### [Exercise directions]
Reproduce every record below exactly as it appears.
[Task data Boundary: Start]
(** X6.  [levels] has an own entry for the five names of [LogLevel] and for
    no other string, and no two levels share a style. *)
Theorem levels_exact :
  (forall (name : string) (style : ChalkInstance),
      own_property levels name = Some style <->
      exists l : LogLevel, name = LogLevel_name l /\ style = LogLevel_style l)
  /\ (forall l1 l2 : LogLevel, LogLevel_style l1 = LogLevel_style l2 -> l1 = l2).
Proof.
  split.
  - intros name style. split.
    + intros H.
      destruct (own_property levels name) as [s|] eqn:E; [|discriminate H].
      injection H as ->.
      unfold levels, own_property in E.
      repeat match type of E with
             | context [String.eqb ?k name] =>
                 destruct (String.eqb_spec k name) as [<-|_]
             end;
        try discriminate E; injection E as <-;
        [ now exists fatal | now exists error | now exists warning
        | now exists debug | now exists information ].
    + intros (l & -> & ->). now destruct l.
  - intros l1 l2 H. destruct l1, l2; try reflexivity; discriminate H.
Qed.

(** ** The environment accessor *)

(** [getEnv], by cases on the value read and on the host's answers. *)
Lemma getEnv_cases (host : Host) (key : string) (w : World) :
  getEnv host key w =
  if truthy (process_env_value key w) then (Normal (process_env_value key w), w)
  else
    match toLocaleDateString host (DateOf (clock w)) (locale w) with
    | Throw e => (Throw e, w)
    | Normal d =>
        match toLocaleTimeString host (DateOf (clock w)) (locale w) with
        | Throw e => (Throw e, w)
        | Normal t =>
            (Normal VUndefined,
             printed (VString (paint host chalk.red
                                 (log_line "ERROR" d t (missing_key_message key)))) w)
        end
    end.
Proof.
  unfold getEnv, bind, process_env_get, process_env_value.
  destruct (truthy _); [reflexivity|]. cbn [negb].
  pose proof (method_cases host error (missing_key_message key) None w) as M.
  cbn [Logger_method timestamp] in M. unfold missing_key_message in M. rewrite M.
  host_cases host. reflexivity.
Qed.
[Task data Boundary: End]
### [Response]
(** X6.  [levels] has an own entry for the five names of [LogLevel] and for
    no other string, and no two levels share a style. *)
Theorem levels_exact :
  (forall (name : string) (style : ChalkInstance),
      own_property levels name = Some style <->
      exists l : LogLevel, name = LogLevel_name l /\ style = LogLevel_style l)
  /\ (forall l1 l2 : LogLevel, LogLevel_style l1 = LogLevel_style l2 -> l1 = l2).
Proof.
  split.
  - intros name style. split.
    + intros H.
      destruct (own_property levels name) as [s|] eqn:E; [|discriminate H].
      injection H as ->.
      unfold levels, own_property in E.
      repeat match type of E with
             | context [String.eqb ?k name] =>
                 destruct (String.eqb_spec k name) as [<-|_]
             end;
        try discriminate E; injection E as <-;
        [ now exists fatal | now exists error | now exists warning
        | now exists debug | now exists information ].
    + intros (l & -> & ->). now destruct l.
  - intros l1 l2 H. destruct l1, l2; try reflexivity; discriminate H.
Qed.

(** ** The environment accessor *)

(** [getEnv], by cases on the value read and on the host's answers. *)
Lemma getEnv_cases (host : Host) (key : string) (w : World) :
  getEnv host key w =
  if truthy (process_env_value key w) then (Normal (process_env_value key w), w)
  else
    match toLocaleDateString host (DateOf (clock w)) (locale w) with
    | Throw e => (Throw e, w)
    | Normal d =>
        match toLocaleTimeString host (DateOf (clock w)) (locale w) with
        | Throw e => (Throw e, w)
        | Normal t =>
            (Normal VUndefined,
             printed (VString (paint host chalk.red
                                 (log_line "ERROR" d t (missing_key_message key)))) w)
        end
    end.
Proof.
  unfold getEnv, bind, process_env_get, process_env_value.
  destruct (truthy _); [reflexivity|]. cbn [negb].
  pose proof (method_cases host error (missing_key_message key) None w) as M.
  cbn [Logger_method timestamp] in M. unfold missing_key_message in M. rewrite M.
  host_cases host. reflexivity.
Qed.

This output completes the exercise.